══ PROVIDED RECORDS ══

Lemma tame_grow f0 f1 {A} (m : P A) : grows f0 f1 -> tame f0 m -> tame f1 m.
Proof. intros Hg Hm s Hs Hf. apply Hm; [done|by eapply grows_trans]. Qed.
Lemma tame_ret f0 {A} (a : A) : tame f0 (ret a).
Proof. intros s Hs _. apply wp_ret. by apply after_refl. Qed.
Lemma tame_throw f0 {A} e : (strict md = true -> orderly e) -> tame f0 (throw e : P A).
Proof. intros He s Hs _. apply wp_throw. split; [by apply after_refl|]. left. auto. Qed.
(** The second part may use that the state has moved on to the table [f1]. *)
Lemma tame_bind f0 {A B} (m : P A) (k : A -> P B) (Q : FileDescriptors -> A -> Prop) :
  (forall s, ready s -> grows f0 (fds s) -> wp m (fun a s' => after s s' /\ Q (fds s') a) (fun e s' => after s s' /\ (strict md = true -> sound e s')) s) ->
  (forall f1 a, grows f0 f1 -> Q f1 a -> tame f1 (k a)) -> tame f0 (bind m k).
Proof.
  intros Hm Hk s Hs Hf. apply wp_bind. eapply wp_mono; [by apply Hm| |done].
  intros a s' [Ha Hq]. assert (grows f0 (fds s')) as Hf' by (eapply grows_trans; [exact Hf|apply Ha]).
  eapply wp_mono; [apply (Hk (fds s')); [done|done|apply Ha|apply grows_refl]|..].
  - intros b s2 H2. by eapply after_trans.
  - intros e s2 [H2 He]. split; [by eapply after_trans|done].
Qed.
Lemma tame_seq f0 {A B} (m : P A) (k : A -> P B) : tame f0 m -> (forall a, tame f0 (k a)) -> tame f0 (bind m k).
Proof.
  intros Hm Hk. apply (tame_bind f0 m k (fun _ _ => True)).
  - intros s Hs Hf. eapply wp_mono; [by apply Hm|by split|done].
  - intros f1 a Hg _. by apply (tame_grow f0).
Qed.
Lemma tame_bind_if f0 {A B} (b : bool) (m1 m2 : P A) (k : A -> P B) :
  (b = true -> tame f0 (bind m1 k)) -> (b = false -> tame f0 (bind m2 k)) -> tame f0 (bind (if b then m1 else m2) k).
Proof. destruct b; auto. Qed.
Lemma tame_try f0 {A} (m h : P A) : tame f0 m -> tame f0 h -> tame f0 (try_catch m h).
Proof.
  intros Hm Hh s Hs Hf. apply wp_catch. eapply wp_mono; [by apply Hm|done|]. intros e s' [Ha He].
  assert (wp h (fun _ s' => after s s') (fun e s' => after s s' /\ (strict md = true -> sound e s')) s') as Hw.
  { eapply wp_mono; [apply Hh; [apply Ha|eapply grows_trans; [exact Hf|apply Ha]]|..].
    - intros b s2 H2. by eapply after_trans.
    - intros e' s2 [H2 He']. split; [by eapply after_trans|done]. }
  destruct e; try exact Hw; by apply wp_throw.
Qed.

(** *** The pieces of the handlers *)

Lemma after_os s o : after s s -> guest_ok (guest o) -> os_inv o -> (kept md = true -> only_rax (regs (os s)) (regs o)) ->
  after s (mkSys o (fds s) (calls s)).
Proof. intros [[H1 H2 H3] _ _ Hc] Hg Ho Hr. split; [by split|apply grows_refl|done|exact Hc]. Qed.
Lemma tame_mem f0 {A} (m : M G A) : decent m -> tame f0 (on_mem m).
Proof.
  intros Hm s Hs Hf. specialize (Hm _ (rd_guest _ Hs)). unfold wp, on_mem, on_os, on_guest in *.
  destruct (m (guest (os s))) as [[a|e] g']; [|destruct Hm as [Hm He]; split; [|by left]];
    (apply after_os; [by apply after_refl|done|by destruct Hs|intros _; apply only_rax_refl]).
Qed.
Lemma tame_registers f0 : tame f0 registers.
Proof. intros s Hs _. apply wp_gets. by apply after_refl. Qed.
Lemma tame_get f0 : tame f0 get.
Proof. intros s Hs _. apply wp_get. by apply after_refl. Qed.
Lemma tame_gets f0 {A} (g : Sys -> A) : tame f0 (gets g).
Proof. intros s Hs _. apply wp_gets. by apply after_refl. Qed.
Lemma tame_result f0 v : tame f0 (set_result v).
Proof.
  intros s Hs _. unfold wp, set_result, on_os, Threads.return_rax, set_regs, bind, get, modify.
  apply after_os; [by apply after_refl|by destruct Hs|by destruct Hs|]. intros _. exists (v mod W64).
  split; [done|]. intros _. by apply Z.mod_pos_bound.
Qed.
Lemma tame_errno f0 : tame f0 set_errno.
Proof. apply tame_seq; [apply tame_get|]. intros. apply tame_result. Qed.
Lemma tame_array f0 size n : (strict md = true -> n <= size) -> tame f0 (host_array size n).
Proof. intros Hn. unfold host_array. destruct (_ <=? _) eqn:E; [apply tame_ret|]. apply tame_throw. intros H. apply Hn in H. lia. Qed.

(** The host's answer. *)
Definition answered (c : hcall) (r : reply) : Prop :=
  r = mkReply (-1) [] [] \/ 0 <= r_result r /\ (forall n, room c = Some n -> r_result r <= n) /\ Z.of_nat (length (r_name r)) <= 128.

Lemma answered_room c r n : answered c r -> room c = Some n -> 0 <= r_result r -> r_result r <= n.
Proof. intros [->|(_ & H & _)] Hn Hr; [done|auto]. Qed.
Lemma answered_name c r : answered c r -> Z.of_nat (length (r_name r)) <= 128.
Proof. intros [->|(_ & _ & H)]; [simpl; lia|done]. Qed.

Lemma ready_errno s e : ready s -> ready (mkSys (os s) (set_fhost (fds s) (with_errno e (fhost (fds s)))) (calls s)).
Proof. intros [(L & H1 & H2) H3 H4]. split; [|done|done]. exists L. split; [by apply inv_errno|done]. Qed.
Lemma call_wp s c : ready s -> (filtered md = true -> granted cb (fds s) c) ->
  wp (call c) (fun r s' => after s s' /\ answered c r) (fun _ _ => False) s.
Proof.
  intros Hs Hc. unfold call. wp_step. wp_step. wp_step. wp_step. destruct (answer (calls s) c) as [r|e] eqn:E.
  - wp_step. split.
    + split; [destruct Hs; by split|apply grows_refl|intros _; apply only_rax_refl|]. exists [c]. split; [done|]. intros Hf.
      constructor; [by apply Hc|constructor].
    + right. split; [by eapply answer_nonneg|]. split; [intros n; by eapply answer_room|by eapply answer_name].
  - wp_step. unfold wp, on_fds, fails, upd_host, upd_fds, bind, modify, ret. split; [|by left].
    split; [by apply (ready_errno (mkSys (os s) (fds s) (c :: calls s))); destruct Hs|by split|intros _; apply only_rax_refl|].
    exists [c]. split; [done|]. intros Hf. constructor; [|constructor]. eapply granted_grows; [|by apply Hc]. by split.
Qed.
Lemma tame_call f0 {B} c (k : reply -> P B) : (filtered md = true -> granted cb f0 c) ->
  (forall r, answered c r -> tame f0 (k r)) -> tame f0 (bind (call c) k).
Proof.
  intros Hc Hk. apply (tame_bind f0 (call c) k (fun _ r => answered c r)).
  - intros s Hs Hf. eapply wp_mono; [apply call_wp; [done|]|done|done]. intros H. eapply granted_grows; [exact Hf|auto].
  - intros f1 r Hg Hr. by apply (tame_grow f0), Hk.
Qed.
Lemma tame_call_result f0 c : (filtered md = true -> granted cb f0 c) -> tame f0 (call_result c).
Proof. intros Hc. apply tame_call; [done|]. intros r _. destruct (_ <? _); [apply tame_errno|apply tame_result]. Qed.
Lemma tame_call_zero f0 c : (filtered md = true -> granted cb f0 c) -> tame f0 (call_zero c).
Proof. intros Hc. apply tame_call; [done|]. intros r _. destruct (_ <? _); [apply tame_errno|apply tame_result]. Qed.
Lemma tame_call_int f0 c : (filtered md = true -> granted cb f0 c) -> tame f0 (call_int c).
Proof. intros Hc. apply tame_call; [done|]. intros r _. destruct (_ <? _); [apply tame_errno|apply tame_result]. Qed.
Lemma tame_print f0 data : tame f0 (print data).
Proof. apply tame_call; [done|]. intros r _. apply tame_ret. Qed.
Lemma tame_for_each f0 {A} (l : list A) body : (forall x, tame f0 (body x)) -> tame f0 (for_each l body).
Proof. intros Hb. induction l; simpl; [apply tame_ret|]. by apply tame_seq. Qed.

═══

WHAT THE TASK ASKS: Taking the entries above, print exactly the lines starting at the line with "(forall f1 a, grows" and ending at the line with "eapply wp_mono; [apply (Hk", both included.

OUTPUT FOR THIS TASK:
  (forall f1 a, grows f0 f1 -> Q f1 a -> tame f1 (k a)) -> tame f0 (bind m k).
Proof.
  intros Hm Hk s Hs Hf. apply wp_bind. eapply wp_mono; [by apply Hm| |done].
  intros a s' [Ha Hq]. assert (grows f0 (fds s')) as Hf' by (eapply grows_trans; [exact Hf|apply Ha]).
  eapply wp_mono; [apply (Hk (fds s')); [done|done|apply Ha|apply grows_refl]|..].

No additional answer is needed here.